|ARCA tested at Daytona this weekend|
The season-opening ARCA race will celebrate its golden anniversary in 2013. The inaugural Daytona event in 1964 was the series’ first-ever superspeedway race, and headlining the list of drivers in attendance for the test was the defending race winner Bobby Gerhart, a native of Lebanon, Penn., who has dominated the season-opening race with a record eight victories, including six of the last eight.
Gerhart also holds an event-record four poles, but even with that past success, he is hungry to win a ninth Lucas Oil Slick Mist 200.
“I’m pumped up to race here, just like I was the first day I came,” Gerhart said. “We treat this race like we have not won any of them. That’s really what you have to do. You got to put yourself in position where you throw everything at it you can and work as hard as you can.”
Light rain slowed Friday’s morning session, but teams got plenty of track time in the afternoon. At the lunch break, Gerhart was anxious to see where the field stood in terms of speed.
“I’m not going to be quiet about it, we’ve done a lot of work given the new rules package,” Gerhart said. “I’m anxious for some great weather and a great opportunity to see if what I believe is going to happen happens.”
Clay Campbell, president of Martinsville Speedway made his first laps around Daytona International Speedway during the weekend test, driving a Spraker Racing Ford with a Roush Yates engine.
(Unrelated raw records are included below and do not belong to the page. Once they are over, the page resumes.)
(** X24.  [create_sample_data] never credits the accounts it opens.  It
    deposits to the numbers 40817810123456789 and 40817810987654321, of 17
    characters, while every generated account number has 16.  So in a
    database whose account numbers were all generated, whatever the
    environment: it writes no transaction row, and every account that exists
    afterwards is an account from before, unchanged, or has balance 0. *)
Theorem create_sample_data_deposits_nothing (sha : string -> string) (w : World) :
  (forall number, is_Some (accounts (db w) !! number) -> well_formed_number number) ->
  let w' := snd (create_sample_data sha w) in
  transactions (db w') = transactions (db w)
  /\ forall number a,
       accounts (db w') !! number = Some a ->
       accounts (db w) !! number = Some a \/ balance a = 0.
Proof.
  intros Hnum.
  set (I := fun w1 : World =>
    transactions (db w1) = transactions (db w)
    /\ (forall number, is_Some (accounts (db w1) !! number) -> well_formed_number number)
    /\ (forall number a, accounts (db w1) !! number = Some a ->
          accounts (db w) !! number = Some a \/ balance a = 0)).
  assert (forall user_data w1, I w1 -> I (snd (register_user sha user_data w1))) as Hreg.
  { intros user_data w1 Hw1. unfold I.
    destruct (register_user_ledger sha user_data w1) as [-> ->]. exact Hw1. }
  assert (forall name password w1, I w1 -> I (snd (authenticate sha name password w1)))
    as Hauth.
  { intros name password w1 Hw1. unfold I. by rewrite authenticate_reads. }
  assert (forall uid kind cur limit w1, I w1 ->
            I (snd (create_account uid kind cur limit w1))) as Hcreate.
  { intros uid kind cur limit w1 (Htx & Hwf & Hbal). rewrite create_account_run.
    cbv zeta.
    destruct (sqlite_fault (env w1) (2 + tick w1)); [done|].
    destruct (accounts (db w1) !! generated_number w1) eqn:Hfresh; [done|].
    unfold I. simpl. split_and!; [done| |].
    - intros number Hn. apply lookup_insert_is_Some' in Hn as [<-|Hn].
      + apply generated_number_well_formed.
      + by apply Hwf.
    - intros number a Ha. apply lookup_insert_Some in Ha as [[<- <-]|[_ Ha]].
      + by right.
      + by apply Hbal. }
  assert (forall number amt descr w1,
            String.length number = 17%nat -> I w1 ->
            I (snd (deposit number amt descr w1))) as Hdep.
  { intros number amt descr w1 Hlen (Htx & Hwf & Hbal). unfold I.
    rewrite deposit_unknown_account; [done|].
    destruct (accounts (db w1) !! number) eqn:Hn; [|done].
    specialize (Hwf number ltac:(by rewrite Hn)).
    apply well_formed_number_length in Hwf. lia. }
  assert (I w) as Hw by (unfold I; auto).
  assert (I (snd (create_sample_data sha w))) as (Htx & _ & Hbal); [|by split].
  unfold create_sample_data.
  apply bind_keeps; [apply Hreg| |done]. intros _ w1 Hw1.
  apply bind_keeps; [apply Hreg| |done]. intros _ w2 Hw2.
  apply bind_keeps; [apply Hauth| |done]. intros user1 w3 Hw3.
  apply bind_keeps; [| |done].
  - intros w4 Hw4. destruct user1 as [user1|]; [|done].
    apply bind_keeps; [apply Hcreate| |done]. intros _ w5 Hw5.
    apply bind_keeps; [intros w7 Hw7; by apply Hdep|done|done].
  - intros _ w4 Hw4.
    apply bind_keeps; [apply Hauth| |done]. intros user2 w5 Hw5.
    destruct user2 as [user2|]; [|done].
    apply bind_keeps; [apply Hcreate| |done]. intros _ w6 Hw6.
    apply bind_keeps; [intros w7 Hw7; by apply Hdep|done|done].
Qed.

Lemma create_sample_data_deposits_nothing_witness :
  let w' := snd (create_sample_data toy_digest fresh_world) in
  transactions (db w') = []
  /\ forall number a, accounts (db w') !! number = Some a -> balance a = 0.
Proof.
  intros w'.
  destruct (create_sample_data_deposits_nothing toy_digest fresh_world) as [Htx Hbal].
  - intros number Hn. vm_compute in Hn. destruct Hn as [a Ha]. discriminate Ha.
  - split; [exact Htx|]. intros number a Ha.
    destruct (Hbal number a Ha) as [Hold|Hzero]; [|exact Hzero].
    vm_compute in Hold. discriminate Hold.
Defined.

(** * The ledger on binary64 amounts: properties *)

Section OnDoubles.

Import Doubles.
Local Open Scope py64_scope.

(** ** Running the methods *)

Lemma alter_to_insert_d (f : Account -> Account) (k : string) (a : Account)
    (m : gmap string Account) :
  m !! k = Some a -> alter f k m = <[k := f a]> m.
Proof.
  intros Hk. apply map_eq. intros j.
  destruct (decide (k = j)) as [->|Hne].
  - by rewrite lookup_alter_eq, lookup_insert_eq, Hk.
  - by rewrite lookup_alter_ne, lookup_insert_ne.
Qed.

Lemma get_account_run_d number w :
  get_account number w =
    match sqlite_fault (env w) (tick w) with
    | Some e => (Raised e, later 1 (db w) w)
    | None => (Returned (accounts (db w) !! number), later 1 (db w) w)
    end.
Proof.
  unfold get_account, fetch_all_dict, bind, execute_query, select_account, ret.
  destruct (sqlite_fault _ _); [done|].
  by rewrite head_option_list.
Qed.

Lemma deposit_run_d number amt descr w :
  deposit number amt descr w =
    if PrimFloat.leb amt PrimFloat.zero then (Returned (false, AmountNotPositive), w)
    else
      match sqlite_fault (env w) (tick w) with
      | Some e => (Returned (false, DepositError e), later 1 (db w) w)
      | None =>
          match accounts (db w) !! number with
          | None => (Returned (false, AccountNotFound), later 1 (db w) w)
          | Some a =>
              match sqlite_fault (env w) (1 + tick w) with
              | Some e => (Returned (false, DepositError e), later 2 (db w) w)
              | None =>
                  let d1 := credit number amt (db w) in
                  match sqlite_fault (env w) (3 + tick w) with
                  | Some e => (Returned (false, DepositError e), later 4 d1 w)
                  | None =>
                      (Returned (true, Deposited amt (currency a)),
                       later 4 (append_transaction number "DEPOSIT" amt descr
                                  (clock_now (env w) (2 + tick w)) d1) w)
                  end
              end
          end
      end.
Proof.
  unfold deposit. destruct (PrimFloat.leb amt PrimFloat.zero); [done|].
  unfold try_except, bind at 1. rewrite get_account_run_d.
  destruct (sqlite_fault (env w) (tick w)); [done|].
  destruct (accounts (db w) !! number); [|done].
  unfold bind, execute_query, datetime_now, ret; simpl.
  destruct (sqlite_fault (env w) (S (tick w))); simpl; [done|].
  by destruct (sqlite_fault (env w) (S (S (S (tick w))))).
Qed.

Lemma withdraw_run_d number amt descr w :
  withdraw number amt descr w =
    if PrimFloat.leb amt PrimFloat.zero then (Returned (false, AmountNotPositive), w)
    else
      match sqlite_fault (env w) (tick w) with
      | Some e => (Returned (false, WithdrawError e), later 1 (db w) w)
      | None =>
          match accounts (db w) !! number with
          | None => (Returned (false, AccountNotFound), later 1 (db w) w)
          | Some a =>
              if PrimFloat.ltb (available a) amt
              then (Returned (false, InsufficientFunds (available a) (currency a)),
                    later 1 (db w) w)
              else
                match sqlite_fault (env w) (1 + tick w) with
                | Some e => (Returned (false, WithdrawError e), later 2 (db w) w)
                | None =>
                    let d1 := debit number amt (db w) in
                    match sqlite_fault (env w) (3 + tick w) with
                    | Some e => (Returned (false, WithdrawError e), later 4 d1 w)
                    | None =>
                        (Returned (true, Withdrawn amt (currency a)),
                         later 4 (append_transaction number "WITHDRAWAL" amt descr
                                    (clock_now (env w) (2 + tick w)) d1) w)
                    end
                end
          end
      end.
Proof.
  unfold withdraw. destruct (PrimFloat.leb amt PrimFloat.zero); [done|].
  unfold try_except, bind at 1. rewrite get_account_run_d.
  destruct (sqlite_fault (env w) (tick w)); [done|].
  destruct (accounts (db w) !! number) as [a|]; [|done].
  cbv zeta. unfold available. destruct (PrimFloat.ltb _ amt); [done|].
  unfold bind, execute_query, datetime_now, ret; simpl.
  destruct (sqlite_fault (env w) (S (tick w))); simpl; [done|].
  by destruct (sqlite_fault (env w) (S (S (S (tick w))))).
Qed.

Lemma transfer_run_d from_account to_account amt descr w :
  transfer from_account to_account amt descr w =
    if PrimFloat.leb amt PrimFloat.zero then (Returned (false, AmountNotPositive), w)
    else
      match sqlite_fault (env w) (tick w) with
      | Some e => (Returned (false, TransferError e), later 1 (db w) w)
      | None =>
          match sqlite_fault (env w) (1 + tick w) with
          | Some e => (Returned (false, TransferError e), later 2 (db w) w)
          | None =>
              match accounts (db w) !! from_account, accounts (db w) !! to_account with
              | None, _ =>
                  (Returned (false, SourceNotFound from_account), later 2 (db w) w)
              | Some _, None =>
                  (Returned (false, DestinationNotFound to_account), later 2 (db w) w)
              | Some a, Some b =>
                  if negb (bool_decide (currency a = currency b))
                  then (Returned (false, CurrencyMismatch), later 2 (db w) w)
                  else if PrimFloat.ltb (available a) amt
                  then (Returned (false, SourceInsufficientFunds (available a)),
                        later 2 (db w) w)
                  else transfer_legs from_account to_account amt descr a
                                     (later 2 (db w) w)
              end
          end
      end.
Proof.
  unfold transfer. destruct (PrimFloat.leb amt PrimFloat.zero); [done|].
  unfold try_except, bind at 1. rewrite get_account_run_d.
  destruct (sqlite_fault (env w) (tick w)); [done|].
  unfold bind at 1. rewrite get_account_run_d. simpl.
  destruct (sqlite_fault (env w) (S (tick w))); [done|].
  destruct (accounts (db w) !! from_account) as [a|]; [|done].
  destruct (accounts (db w) !! to_account) as [b|]; [|done].
  destruct (negb _); [done|]. unfold available.
  destruct (PrimFloat.ltb _ amt); [done|].
  unfold transfer_legs, transfer_out_description, transfer_in_description, later.
  unfold bind at 1. simpl.
  destruct (withdraw _ _ _ _) as [[[[|] msg]|e] w3]; simpl; try done.
  unfold bind at 1.
  destruct (deposit _ _ _ _) as [[[[|] msg']|e] w4]; simpl; try done.
  unfold bind at 1.
  by destruct (deposit _ _ _ _) as [[r|e] w5].
Qed.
|Martinsville's Clay Campbell|
“I’ve been doing various types of racing for 20 years and if you had the opportunity to do something bigger, I think anybody would jump at the chance,” said Campbell, who plans to enter the Lucas Oil Slick Mist 200. “Anybody that would have the opportunity to run Daytona, you would be crazy not to. The history, the tradition, this is the ultimate as far as motorsports goes.
“This is obviously hallowed ground. This is the ‘World Center of Racing.’ Who wouldn’t want to drive on the World Center of Racing?’”
Campbell is working with racing veteran Jeff Spraker, who has been fielding cars for Campbell the past two seasons in the NASCAR K&N Pro East Series. Campbell competed in the fall ARCA event at Talladega Superspeedway and is ready to tackle Daytona in February.
“That was a good place to start,” Campbell of Talladega where he started 34th and finished 26th. “Even though (Daytona and Talladega) look the same and they are almost the same, there’s quite a bit of difference. This is much narrower than Talladega.”
Newcomers Johnny VanDoorn, Travis Braden, Jonathan Eilen and Dakota Carlson also participated in the weekend test session, after earning spots in the second-year "Road to Daytona" program.
“It was pretty cool just to say some day that I got to go around Daytona,” said Carlson after his initial laps Friday. “As short track racers, we’re never going to make it to this level more than likely. It definitely sits you down in the seat when you go into the corner.
“It was a really cool feeling.”
The “Road to Daytona” program gives competitors from nearly all divisions of ARCA competition an opportunity for seat time at Daytona. Coopersville, Mich., native VanDoorn, 24, is a0 three-time ARCA CRA Super Series champion and won the 2012 title for Kaos Motorsports. Braden, an 18-year old West Virginia resident, was the circuit’s 2012 Super Series Rookie of the Year. Minnesota’s Eilen, 27, won the 2012 Midwest Tour championship, five years after becoming the series' first race winner. Carlson won the ARCA Gold Cup Series championship, contested at Toledo and Flat Rock Speedways, as well as Spartan (Mich.) Speedway.
Two-time Daytona winner and the 1995 ARCA champion Andy Hillenburg assisted the Road to Daytona drivers this weekend, and his Fast Track High Performance Driving School provided cars and support for the test.
“The first time I came here to drive at Daytona, I didn’t even have a van ride around the track,” Hillenburg said. “I had not even been on the race track, and (they said) `Go out and run 195 mph.’ That was over 20 years ago and that’s the way it was. Now, these kids can be better drivers, prepared to capitalize on the opportunities they get.”